High open-circuit voltage Mos2 homojunction - effect of Schottky barriers at the contacts

Abstract

Van der Waals structures made of layered semiconductor materials, such as transition metal dichalcogenides (TMDCs), have been proposed for the development of ultra-thin photovoltaic devices. The main limitation of these solar cells up to now has been their low open-circuit voltage (Voc), which is typically below 0.55 V even for high illumination levels. Recently, we have presented a p-n Mos2 homojunction that exhibits a Voc of 1.02 V under broadband illumination equivalent to 40 suns. The use of substitutionally-doped $p$ and $n$ Mos2 material instead of a heterojunction is crucial to produce a band alignment that enables high Voc. Another important aspect for the realization of large photovoltages in TMDC solar cells is the optimization of metallic contacts.

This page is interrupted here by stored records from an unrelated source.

(** * Transcript scanner: path decoding and the scan pipeline

    A shallow embedding of [src/analytics/transcript-scanner.ts] and the
    properties its specification states about it.

    Conventions of the embedding.
    - A JavaScript string is a sequence of code units; it is modelled by
      [string], one [ascii] per code unit, so the model covers the strings
      whose code units are below 256.
    - The file system, the home directory, [path.join] and the regular
      expression engine are the environment of the program: they are
      fields of the record [Host] (or, for the decoder, the oracle
      [existsSync]) and are never inspected by the definitions.
    - A call that can reject or throw returns a [result]; [await] is
      sequencing in that monad.
    - File sizes and modification times are integers ([N] bytes, [Z]
      milliseconds of a valid [Date]).  The sizes are JavaScript numbers:
      their addition is [JsNumber.add], exact below 2^53 and rounded to
      the nearest double from there on.
    - One scan sees one state of the file system: a path gets the same
      answer each time it is asked about. *)

From Equations Require Import Equations.
From Stdlib Require Import String Ascii List Bool Arith Lia ZArith NArith ListSet.
Import ListNotations.

Open Scope string_scope.
Open Scope list_scope.

Infix "+++" := String.append (at level 60, right associativity).

(** ** String primitives of the host language *)

Module JsString.

(** [s.startsWith(p)] *)
Definition startsWith (p s : string) : bool := String.prefix p s.

(** [s.slice(n)], for [0 <= n] *)
Fixpoint slice (n : nat) (s : string) : string :=
  match n, s with
  | 0, _ => s
  | S _, EmptyString => EmptyString
  | S n', String _ s' => slice n' s'
  end.

(** [s.endsWith(p)] *)
Definition endsWith (p s : string) : bool :=
  Nat.leb (String.length p) (String.length s)
  && String.eqb (slice (String.length s - String.length p) s) p.

(** [s.replace(/c/g, by)]: every occurrence of the code unit [c] is
    replaced by the string [by_]. *)
Fixpoint replaceAll (c : ascii) (by_ : string) (s : string) : string :=
  match s with
  | EmptyString => EmptyString
  | String d s' =>
      if Ascii.eqb d c then by_ +++ replaceAll c by_ s'
      else String d (replaceAll c by_ s')
  end.

(** [s.replace(pat, by)] with a string pattern: only the first occurrence
    of [pat] is replaced. *)
Fixpoint replaceFirst (pat by_ : string) (s : string) : string :=
  if String.prefix pat s then by_ +++ slice (String.length pat) s
  else match s with
       | EmptyString => EmptyString
       | String d s' => String d (replaceFirst pat by_ s')
       end.

(** [s.split(c)] for a separator of one code unit: never empty, the empty
    string splits into one empty piece. *)
Fixpoint split (c : ascii) (s : string) : list string :=
  match s with
  | EmptyString => [EmptyString]
  | String d s' =>
      if Ascii.eqb d c then EmptyString :: split c s'
      else match split c s' with
           | h :: t => String d h :: t
           | [] => [String d EmptyString]
           end
  end.

(** [a.join(sep)] *)
Definition join (sep : string) (a : list string) : string := String.concat sep a.

(** [a.pop()]: the removed last element ([None] for [undefined]) and the
    array that is left. *)
Definition pop (a : list string) : option string * list string :=
  match a with
  | [] => (None, [])
  | _ :: _ => (Some (List.last a EmptyString), List.removelast a)
  end.

(** A string is truthy when it is not empty. *)
Definition truthy (s : string) : bool := negb (String.eqb s EmptyString).

(** [x || ''] for [x] a string or [undefined] *)
Definition orEmpty (x : option string) : string :=
  match x with
  | Some s => if truthy s then s else EmptyString
  | None => EmptyString
  end.

End JsString.

(** ** PathDecoder *)

Module PathDecoder.
Import JsString.

(** [generatePaths(parts, index, currentPath)]: the array [possiblePaths]
    that the closure pushes to is passed in and returned.  The recursion
    is the source's, on [index] running up to [parts.length];
    [pathParts.pop()] gives the last piece and leaves the others. *)
Equations? generatePaths (parts : list string) (index : nat)
    (currentPath : string) (possiblePaths : list string)
    : list string by wf (List.length parts - index) lt :=
  generatePaths parts index currentPath possiblePaths
    with le_lt_dec (List.length parts) index := {
    | left _ => possiblePaths ++ [currentPath]
    | right _ =>
        (* Try adding next segment as a new directory *)
        let possiblePaths :=
          generatePaths parts (index + 1)
            (currentPath +++ "/" +++ nth index parts "") possiblePaths in
        (* Try combining with previous segment using hyphen *)
        if Nat.ltb 0 index && truthy currentPath then
          let pathParts := split "/" currentPath in
          let lastPart := orEmpty (fst (pop pathParts)) in
          let pathParts := snd (pop pathParts) in
          let newPath :=
            join "/" pathParts +++ "/" +++ lastPart +++ "-" +++ nth index parts "" in
          generatePaths parts (index + 1) newPath possiblePaths
        else possiblePaths }.
Proof. all: lia. Qed.

Section Decoder.

(** [existsSync]: whether a path exists on the file system; it never
    throws. *)
Variable existsSync : string -> bool.

Definition simpleDecode (dirName : string) : string :=
  "/" +++ replaceAll "-" "/" (slice 1 dirName).

Definition decodeProjectPath (dirName : string) : string :=
  if negb (startsWith "-" dirName) then dirName
  else
    let simplePath := simpleDecode dirName in
    if existsSync simplePath then simplePath
    else
      let segments := split "-" (slice 1 dirName) in
      let possiblePaths := generatePaths segments 0 "" [] in
      match List.find existsSync possiblePaths with
      | Some path => path
      | None => simplePath
      end.

End Decoder.

End PathDecoder.

(** ** Regular expressions of the host language

    The scanner uses two regular expressions: the literal [UUID_REGEX] and
    one built from the project filter.  This module is the part of the
    host's engine that they need: expressions anchored at both ends
    ([^ ... $], no flags) whose body is a sequence of quantified atoms.
    [test] answers whether the whole string is matched; the order in which
    the host tries the alternatives of a quantifier does not change that
    answer. *)

Module RegExp.

Inductive atom : Type :=
| Char (c : ascii)                       (* a literal code unit *)
| Any                                    (* [.] *)
| Class (ranges : list (ascii * ascii)). (* [[a-f0-9]] *)

Inductive quant : Type :=
| Once
| Star                                   (* [*] *)
| Plus                                   (* [+] *)
| Exactly (n : nat).                     (* [{n}] *)

Definition regex : Type := list (atom * quant).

We demonstrate using a simple circuital model that the presence of Schottky barriers at the semiconductor/metal interfaces does not only introduce a non-ohmic series resistance, but also reduces the Voc because the Schottky diodes are photoactive. We characterize the Schottky barrier produced by different metals in combination with $p$ and $n$ Mos2. When p-flakes are deposited directly onto a SiO2/Si substrate, we find that they are depleted from carriers by a surface doping effect. This depletion contributes to aggravate the effect of the p-MoS2/metal Schottky. We show that inserting a flake of hexagonal boron nitride (h-BN) between the p-material and the SiO2 surface eliminates this effect. Given the already demonstrated strong light absorption of TMDC ultra-thin devices, the achievement of high Voc is a turning point in the path towards high-efficiency TMDC solar cells.